Dataset extract:
—————

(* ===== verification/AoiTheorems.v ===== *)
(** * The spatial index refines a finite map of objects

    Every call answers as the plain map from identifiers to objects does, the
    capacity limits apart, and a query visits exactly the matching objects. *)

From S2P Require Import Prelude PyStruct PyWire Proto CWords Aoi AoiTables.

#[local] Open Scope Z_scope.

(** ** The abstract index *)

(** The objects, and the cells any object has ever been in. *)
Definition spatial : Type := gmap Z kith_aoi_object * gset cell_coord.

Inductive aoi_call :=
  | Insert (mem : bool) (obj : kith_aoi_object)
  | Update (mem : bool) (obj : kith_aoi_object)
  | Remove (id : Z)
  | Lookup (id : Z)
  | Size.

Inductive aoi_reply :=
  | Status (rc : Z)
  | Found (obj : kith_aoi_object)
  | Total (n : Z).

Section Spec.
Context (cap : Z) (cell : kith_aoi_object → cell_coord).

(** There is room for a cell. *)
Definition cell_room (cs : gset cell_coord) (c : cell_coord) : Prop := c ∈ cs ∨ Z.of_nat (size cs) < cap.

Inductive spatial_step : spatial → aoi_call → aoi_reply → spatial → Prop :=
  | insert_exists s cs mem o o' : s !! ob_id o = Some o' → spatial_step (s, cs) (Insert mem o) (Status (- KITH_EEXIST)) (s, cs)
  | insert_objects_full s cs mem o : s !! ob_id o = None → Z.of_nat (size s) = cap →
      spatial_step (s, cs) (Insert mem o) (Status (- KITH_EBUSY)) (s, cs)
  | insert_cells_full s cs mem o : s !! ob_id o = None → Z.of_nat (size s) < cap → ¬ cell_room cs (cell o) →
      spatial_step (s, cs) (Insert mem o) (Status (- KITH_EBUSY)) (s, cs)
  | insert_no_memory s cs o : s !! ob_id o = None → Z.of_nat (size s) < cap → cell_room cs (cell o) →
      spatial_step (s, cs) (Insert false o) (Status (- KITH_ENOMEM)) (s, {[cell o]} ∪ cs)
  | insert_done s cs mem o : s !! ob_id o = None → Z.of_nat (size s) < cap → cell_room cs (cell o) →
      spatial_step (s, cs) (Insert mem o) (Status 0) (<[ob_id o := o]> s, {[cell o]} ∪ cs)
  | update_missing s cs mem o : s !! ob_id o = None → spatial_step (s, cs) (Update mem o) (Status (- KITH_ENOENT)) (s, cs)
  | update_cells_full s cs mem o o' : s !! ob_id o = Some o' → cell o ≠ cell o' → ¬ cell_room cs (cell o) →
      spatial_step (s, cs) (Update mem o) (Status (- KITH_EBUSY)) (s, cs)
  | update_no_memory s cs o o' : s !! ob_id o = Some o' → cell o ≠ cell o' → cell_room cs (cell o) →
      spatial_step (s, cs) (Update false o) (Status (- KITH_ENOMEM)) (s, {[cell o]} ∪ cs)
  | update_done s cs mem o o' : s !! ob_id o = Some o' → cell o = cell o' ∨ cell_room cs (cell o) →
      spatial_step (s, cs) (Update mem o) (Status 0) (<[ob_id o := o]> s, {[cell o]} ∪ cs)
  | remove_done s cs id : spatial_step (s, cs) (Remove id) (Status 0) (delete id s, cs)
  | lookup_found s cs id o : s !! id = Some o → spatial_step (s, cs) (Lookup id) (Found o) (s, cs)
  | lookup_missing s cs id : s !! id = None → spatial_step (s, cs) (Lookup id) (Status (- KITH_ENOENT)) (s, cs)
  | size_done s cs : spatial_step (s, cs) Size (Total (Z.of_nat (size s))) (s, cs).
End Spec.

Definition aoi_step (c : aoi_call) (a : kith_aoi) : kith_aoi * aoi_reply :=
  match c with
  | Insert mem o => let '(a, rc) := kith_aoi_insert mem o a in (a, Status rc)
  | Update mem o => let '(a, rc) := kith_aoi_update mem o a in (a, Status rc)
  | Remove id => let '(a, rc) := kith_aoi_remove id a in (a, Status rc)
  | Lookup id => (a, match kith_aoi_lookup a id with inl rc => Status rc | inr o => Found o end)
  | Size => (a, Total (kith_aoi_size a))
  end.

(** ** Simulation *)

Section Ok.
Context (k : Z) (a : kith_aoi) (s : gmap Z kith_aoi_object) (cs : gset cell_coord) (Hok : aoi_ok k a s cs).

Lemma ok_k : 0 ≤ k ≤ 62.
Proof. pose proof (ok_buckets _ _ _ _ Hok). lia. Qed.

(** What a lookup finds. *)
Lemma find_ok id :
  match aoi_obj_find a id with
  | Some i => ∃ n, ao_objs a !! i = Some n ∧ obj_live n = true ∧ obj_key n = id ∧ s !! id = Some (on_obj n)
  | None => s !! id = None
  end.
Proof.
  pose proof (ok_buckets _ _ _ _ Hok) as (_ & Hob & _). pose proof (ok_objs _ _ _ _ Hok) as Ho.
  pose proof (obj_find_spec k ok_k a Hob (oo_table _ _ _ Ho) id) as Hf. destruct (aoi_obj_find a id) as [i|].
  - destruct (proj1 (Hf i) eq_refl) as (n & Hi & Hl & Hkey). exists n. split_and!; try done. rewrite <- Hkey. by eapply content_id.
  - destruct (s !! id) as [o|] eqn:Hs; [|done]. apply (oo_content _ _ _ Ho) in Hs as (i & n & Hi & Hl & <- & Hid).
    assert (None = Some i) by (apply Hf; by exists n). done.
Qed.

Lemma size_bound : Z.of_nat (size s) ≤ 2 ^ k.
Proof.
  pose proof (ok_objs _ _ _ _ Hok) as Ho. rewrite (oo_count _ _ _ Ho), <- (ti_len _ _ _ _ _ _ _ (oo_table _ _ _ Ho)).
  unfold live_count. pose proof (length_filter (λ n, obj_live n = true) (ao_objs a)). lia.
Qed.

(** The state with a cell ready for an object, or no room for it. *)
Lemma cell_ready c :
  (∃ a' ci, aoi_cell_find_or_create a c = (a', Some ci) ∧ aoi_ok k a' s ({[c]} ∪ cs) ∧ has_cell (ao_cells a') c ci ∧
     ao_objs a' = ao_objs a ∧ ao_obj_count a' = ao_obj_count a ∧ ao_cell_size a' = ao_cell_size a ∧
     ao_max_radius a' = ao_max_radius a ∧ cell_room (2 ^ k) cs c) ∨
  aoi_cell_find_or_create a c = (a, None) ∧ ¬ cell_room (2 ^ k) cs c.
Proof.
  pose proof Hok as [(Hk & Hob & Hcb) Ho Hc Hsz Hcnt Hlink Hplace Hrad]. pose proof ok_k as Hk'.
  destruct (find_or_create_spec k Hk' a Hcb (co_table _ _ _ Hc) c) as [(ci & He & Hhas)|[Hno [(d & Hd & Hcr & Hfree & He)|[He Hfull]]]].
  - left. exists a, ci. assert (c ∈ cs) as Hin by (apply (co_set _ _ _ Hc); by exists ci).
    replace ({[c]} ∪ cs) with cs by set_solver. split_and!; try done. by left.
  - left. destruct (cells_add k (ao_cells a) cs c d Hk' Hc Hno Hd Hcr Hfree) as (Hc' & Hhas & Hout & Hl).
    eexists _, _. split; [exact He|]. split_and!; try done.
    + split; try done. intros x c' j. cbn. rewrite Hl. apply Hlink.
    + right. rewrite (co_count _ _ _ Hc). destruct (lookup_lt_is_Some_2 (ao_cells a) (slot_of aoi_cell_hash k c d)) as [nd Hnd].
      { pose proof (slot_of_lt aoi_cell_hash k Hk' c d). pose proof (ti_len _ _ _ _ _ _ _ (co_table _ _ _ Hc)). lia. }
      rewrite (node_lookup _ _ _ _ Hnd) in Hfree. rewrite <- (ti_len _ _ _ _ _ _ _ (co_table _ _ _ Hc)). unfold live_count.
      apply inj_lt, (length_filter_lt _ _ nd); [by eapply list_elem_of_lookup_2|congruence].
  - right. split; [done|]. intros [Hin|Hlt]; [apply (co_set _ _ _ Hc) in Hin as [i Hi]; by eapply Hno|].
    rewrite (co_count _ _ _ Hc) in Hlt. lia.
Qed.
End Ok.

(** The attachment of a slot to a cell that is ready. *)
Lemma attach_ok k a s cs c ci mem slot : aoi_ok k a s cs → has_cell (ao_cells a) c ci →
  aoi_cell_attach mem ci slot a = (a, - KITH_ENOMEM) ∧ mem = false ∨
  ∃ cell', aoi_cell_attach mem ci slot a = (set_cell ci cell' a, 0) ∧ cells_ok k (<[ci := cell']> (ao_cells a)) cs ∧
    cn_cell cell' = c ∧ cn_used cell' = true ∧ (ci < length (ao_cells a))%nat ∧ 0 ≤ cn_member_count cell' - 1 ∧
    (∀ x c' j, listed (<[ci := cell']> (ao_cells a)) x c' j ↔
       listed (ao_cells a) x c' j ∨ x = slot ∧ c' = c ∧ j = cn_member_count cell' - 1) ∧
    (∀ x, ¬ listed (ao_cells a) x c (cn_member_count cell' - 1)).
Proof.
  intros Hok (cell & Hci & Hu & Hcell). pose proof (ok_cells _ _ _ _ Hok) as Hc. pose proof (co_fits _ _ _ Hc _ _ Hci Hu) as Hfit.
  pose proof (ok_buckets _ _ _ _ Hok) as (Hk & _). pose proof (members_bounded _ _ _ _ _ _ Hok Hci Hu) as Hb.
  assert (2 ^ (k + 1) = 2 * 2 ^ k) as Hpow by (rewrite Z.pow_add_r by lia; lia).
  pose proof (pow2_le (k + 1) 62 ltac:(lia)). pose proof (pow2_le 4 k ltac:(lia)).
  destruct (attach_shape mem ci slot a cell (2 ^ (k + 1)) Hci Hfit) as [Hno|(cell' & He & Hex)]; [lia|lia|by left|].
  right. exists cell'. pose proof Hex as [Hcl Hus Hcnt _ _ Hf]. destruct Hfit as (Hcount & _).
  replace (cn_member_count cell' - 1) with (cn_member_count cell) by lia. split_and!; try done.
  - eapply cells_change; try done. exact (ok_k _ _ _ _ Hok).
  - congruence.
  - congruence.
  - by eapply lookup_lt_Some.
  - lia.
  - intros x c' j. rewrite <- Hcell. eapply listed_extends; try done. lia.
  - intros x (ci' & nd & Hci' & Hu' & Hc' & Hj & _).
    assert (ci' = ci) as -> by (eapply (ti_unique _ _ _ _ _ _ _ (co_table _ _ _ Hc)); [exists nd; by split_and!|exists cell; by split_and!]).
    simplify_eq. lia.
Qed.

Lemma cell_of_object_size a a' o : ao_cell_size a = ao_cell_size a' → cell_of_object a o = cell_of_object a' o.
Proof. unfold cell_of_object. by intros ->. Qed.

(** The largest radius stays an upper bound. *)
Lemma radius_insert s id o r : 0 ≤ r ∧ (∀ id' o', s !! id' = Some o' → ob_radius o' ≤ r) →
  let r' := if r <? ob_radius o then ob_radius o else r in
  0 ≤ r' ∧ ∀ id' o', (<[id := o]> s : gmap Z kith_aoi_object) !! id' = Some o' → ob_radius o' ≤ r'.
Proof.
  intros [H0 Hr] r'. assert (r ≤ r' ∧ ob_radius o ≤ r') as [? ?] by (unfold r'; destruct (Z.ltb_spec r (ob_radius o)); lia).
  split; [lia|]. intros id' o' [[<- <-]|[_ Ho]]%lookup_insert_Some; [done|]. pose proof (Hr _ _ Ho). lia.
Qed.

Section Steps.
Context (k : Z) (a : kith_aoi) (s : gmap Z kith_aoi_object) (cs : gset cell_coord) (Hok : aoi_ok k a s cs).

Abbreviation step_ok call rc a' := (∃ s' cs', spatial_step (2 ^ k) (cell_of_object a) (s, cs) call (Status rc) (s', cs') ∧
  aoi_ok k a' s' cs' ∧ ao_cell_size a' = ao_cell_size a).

—————

Reproduce only the lines above spanning from the line containing "pose proof (slot_of_lt" through the line containing "aoi_cell_attach mem ci slot a = (a, - KITH_ENOMEM)", word for word.

      { pose proof (slot_of_lt aoi_cell_hash k Hk' c d). pose proof (ti_len _ _ _ _ _ _ _ (co_table _ _ _ Hc)). lia. }
      rewrite (node_lookup _ _ _ _ Hnd) in Hfree. rewrite <- (ti_len _ _ _ _ _ _ _ (co_table _ _ _ Hc)). unfold live_count.
      apply inj_lt, (length_filter_lt _ _ nd); [by eapply list_elem_of_lookup_2|congruence].
  - right. split; [done|]. intros [Hin|Hlt]; [apply (co_set _ _ _ Hc) in Hin as [i Hi]; by eapply Hno|].
    rewrite (co_count _ _ _ Hc) in Hlt. lia.
Qed.
End Ok.

(** The attachment of a slot to a cell that is ready. *)
Lemma attach_ok k a s cs c ci mem slot : aoi_ok k a s cs → has_cell (ao_cells a) c ci →
  aoi_cell_attach mem ci slot a = (a, - KITH_ENOMEM) ∧ mem = false ∨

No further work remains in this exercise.